When Should You Refinance?
There are several reasons to refinance your home mortgage, and knowing when is the right time depends on your particular situation.
Lower Your Monthly Payments
If interest rates drop low enough below your current rate, you could save money both on your payments as well as on the overall amount of interest you pay over the life of the loan.
Change the Term of Your Loan
If you feel you can afford a higher monthly payment, you may consider refinancing to decrease the term of the loan. A shorter-term loan can help you build equity in your home quicker and save you a significant amount of money over the life of the loan.
Switch Loan Types
If your current loan is an adjustable rate mortgage (ARM) and your rate is about to adjust to a higher one, or you are just tired of the uncertainty of an ARM, it may be time to refinance to a fixed rate loan. Your monthly payment may increase, but if interest rates are on the rise, your ARM loan could end up climbing to a higher payment in the long run.
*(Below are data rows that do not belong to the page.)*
(** X13.  With an empty list of input files the job never starts: whatever
    [n_reduce] is, as long as no [CompleteTask] call arrives (and no worker
    has a task to report on), the map phase is never declared complete,
    [done()] stays false, and every [RequestTask] is answered with WAIT. *)
Theorem no_input_files_only_wait (n : Z) (ops : list op) (w : string) (now : Q) :
  Forall (λ o, is_report o = false) ops →
  let c := run (init [] n) ops in
  map_phase_complete c = false
  ∧ done c = false
  ∧ (_handle_task_request w now c).2
    = Ok (Task_to_dict (mkTask (-1) WAIT [] "" n (-1) (-1))).
Proof.
  intros Hops c.
  assert (map_tasks c = [] ∧ map_phase_complete c = false
          ∧ all_tasks_complete c = false ∧ n_reduce c = n) as (Hm & Hp & Ha & Hn).
  { subst c.
    assert (map_tasks (init [] n) = [] ∧ map_phase_complete (init [] n) = false
            ∧ all_tasks_complete (init [] n) = false ∧ n_reduce (init [] n) = n)
      as Hinit by (by rewrite init_unfold).
    revert Hinit. generalize (init [] n).
    induction Hops as [|o ops Ho Hops IH]; intros c Hc; [done|].
    simpl. apply IH. destruct Hc as (Hm & Hp & Ha & Hn).
    rewrite step_n_reduce.
    destruct o as [w' now'|w' tid ok msg now'|now']; [|done|]; simpl.
    - unfold _handle_task_request, _get_available_task. simpl.
      rewrite Hp, Hm, Ha. by simpl.
    - unfold _monitor_tasks_pass. rewrite Ha, Hp, Hm. by simpl. }
  split; [done|]. split; [done|].
  unfold _handle_task_request, _get_available_task. simpl.
  rewrite Hp, Hm, Ha. simpl. unfold control_task. simpl. by rewrite Hn.
Qed.

Lemma no_input_files_only_wait_witness :
  let ops := [RequestTask "w1" 0%Q; MonitorPass 1%Q; RequestTask "w2" 2%Q] in
  Forall (λ o, is_report o = false) ops
  ∧ done (run (init [] 3) ops) = false
  ∧ (_handle_task_request "w1" 3%Q (run (init [] 3) ops)).2
    = Ok (Task_to_dict (mkTask (-1) WAIT [] "" 3 (-1) (-1))).
Proof.
  intros ops.
  assert (Forall (λ o, is_report o = false) ops) as H by (repeat constructor).
  split; [exact H|].
  exact (proj2 (no_input_files_only_wait 3 ops "w1" 3%Q H)).
Defined.

(** ** Completion without failure reports *)

Lemma first_idle_all_completed d :
  all_completed (od_values d) = true → first_idle (od_values d) = None.
Proof.
  intros H%all_completed_Forall. unfold od_values.
  induction H as [|[k ti] d Hti Hd IH]; csimpl; [done|].
  simpl in Hti. rewrite decide_False by congruence. done.
Qed.

Lemma all_completed_alter f k d :
  (∀ ti, status ti = COMPLETED → status (f ti) = COMPLETED) →
  all_completed (od_values d) = true →
  all_completed (od_values (od_alter f k d)) = true.
Proof.
  intros Hf H%all_completed_Forall. apply all_completed_Forall.
  apply od_alter_Forall; [|done]. intros k' ti. simpl. apply Hf.
Qed.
Tap the Equity on Your Home
You build equity in your home by paying down the principal on your loan or having the value of your house increase from the time you bought it. If you have enough equity in your home, you may be able to refinance to get extra cash out. You may want to do this if you need money to consolidate debts, pay for your children’s college, perform home improvements or make other large purchases. Depending on the interest rate you can get, it may reduce you overall monthly payments if you use the money to pay off other debts.